▸ **Material for this task**:

Lemma put_known t p cur : ledger_ok t -> load_open_position (row_key p) t = Some cur -> same_position p cur ->
  positions_after t.(pt_positions) p (put_position p t.(pt_positions)).
Proof.
  intros Hok Hcur (Hid & Hkey & Hop). destruct (load_open_elem _ _ _ Hcur) as (Hin & Ho & _). unfold put_position.
  set (same := fun q => q.(pos_position_id) ==p p.(pos_position_id)).
  assert (Hsame : forall x, x ∈ t.(pt_positions) -> same x = true -> x = cur).
  { intros x Hx Hs. apply (proj1 (py_eq_true _ _)) in Hs. eapply (NoDup_key_inj pos_position_id); [apply Hok|done..|congruence]. }
  assert (List.find same t.(pt_positions) = Some cur) as ->.
  { apply find_only; [done|unfold same; rewrite Hid; apply py_refl_leibniz|done]. }
  assert (updated_position p cur = p) as ->.
  { injection Hkey as H1 H2 H3. unfold updated_position. destruct p, cur. simpl in *. congruence. }
  assert (Helem : forall x, x ∈ update_where same (fun _ => p) t.(pt_positions) ->
      x = p \/ x ∈ t.(pt_positions) /\ x.(pos_position_id) <> p.(pos_position_id)).
  { intros x (y & Hy & ->)%update_where_elem. destruct (same y) eqn:E; [by left|right]. split; [done|]. by apply py_eq_false in E. }
  assert (Hids : pos_position_id <$> update_where same (fun _ => p) t.(pt_positions) = pos_position_id <$> t.(pt_positions)).
  { unfold update_where. rewrite <- list_fmap_compose. apply list_fmap_ext. intros i x Hx. simpl. destruct (same x) eqn:E; [|done].
    apply list_elem_of_lookup_2 in Hx. by rewrite (Hsame x Hx E). }
  assert (Hother : forall x, x ∈ t.(pt_positions) -> x.(pos_position_id) <> p.(pos_position_id) -> open_at (row_key p) x = false).
  { intros x Hx Hne. apply not_true_iff_false. intros [Hk Hx']%andb_prop. apply bool_decide_eq_true in Hk. apply Hne.
    rewrite Hid. f_equal. eapply lk_open; eauto. congruence. }
  split; [|split; [|rewrite Hids; split; [apply Hok|by right]]].
  2: { intros x [->|[Hx Hne]]%Helem; [by left|right]. split; [done|]. by apply Hother. }
  intros key. case_bool_decide as Hk.
  - subst key. destruct (is_open p) eqn:Eo.
    + apply find_only.
      * apply update_where_elem. exists cur. split; [done|]. unfold same. by rewrite Hid, py_refl_leibniz.
      * unfold open_at. by rewrite Eo, bool_decide_eq_true_2.
      * intros y [->|[Hy Hne]]%Helem Hq; [done|]. by rewrite Hother in Hq.
    + apply find_nothing. intros y [->|[Hy Hne]]%Helem; [|by apply Hother]. unfold open_at. by rewrite Eo, andb_false_r.
  - apply find_updated.
    + intros x Hx Hs. rewrite (Hsame x Hx Hs). unfold open_at. rewrite bool_decide_eq_false_2; [done|congruence].
    + unfold open_at. by rewrite bool_decide_eq_false_2.
Qed.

▸ **What the task requires**:
Go through the data above from its first line and copy each line exactly, stopping once the line with "assert (updated_position p cur = p) as ->." has been copied.

▸ **Solution to the problem**:
Lemma put_known t p cur : ledger_ok t -> load_open_position (row_key p) t = Some cur -> same_position p cur ->
  positions_after t.(pt_positions) p (put_position p t.(pt_positions)).
Proof.
  intros Hok Hcur (Hid & Hkey & Hop). destruct (load_open_elem _ _ _ Hcur) as (Hin & Ho & _). unfold put_position.
  set (same := fun q => q.(pos_position_id) ==p p.(pos_position_id)).
  assert (Hsame : forall x, x ∈ t.(pt_positions) -> same x = true -> x = cur).
  { intros x Hx Hs. apply (proj1 (py_eq_true _ _)) in Hs. eapply (NoDup_key_inj pos_position_id); [apply Hok|done..|congruence]. }
  assert (List.find same t.(pt_positions) = Some cur) as ->.
  { apply find_only; [done|unfold same; rewrite Hid; apply py_refl_leibniz|done]. }
  assert (updated_position p cur = p) as ->.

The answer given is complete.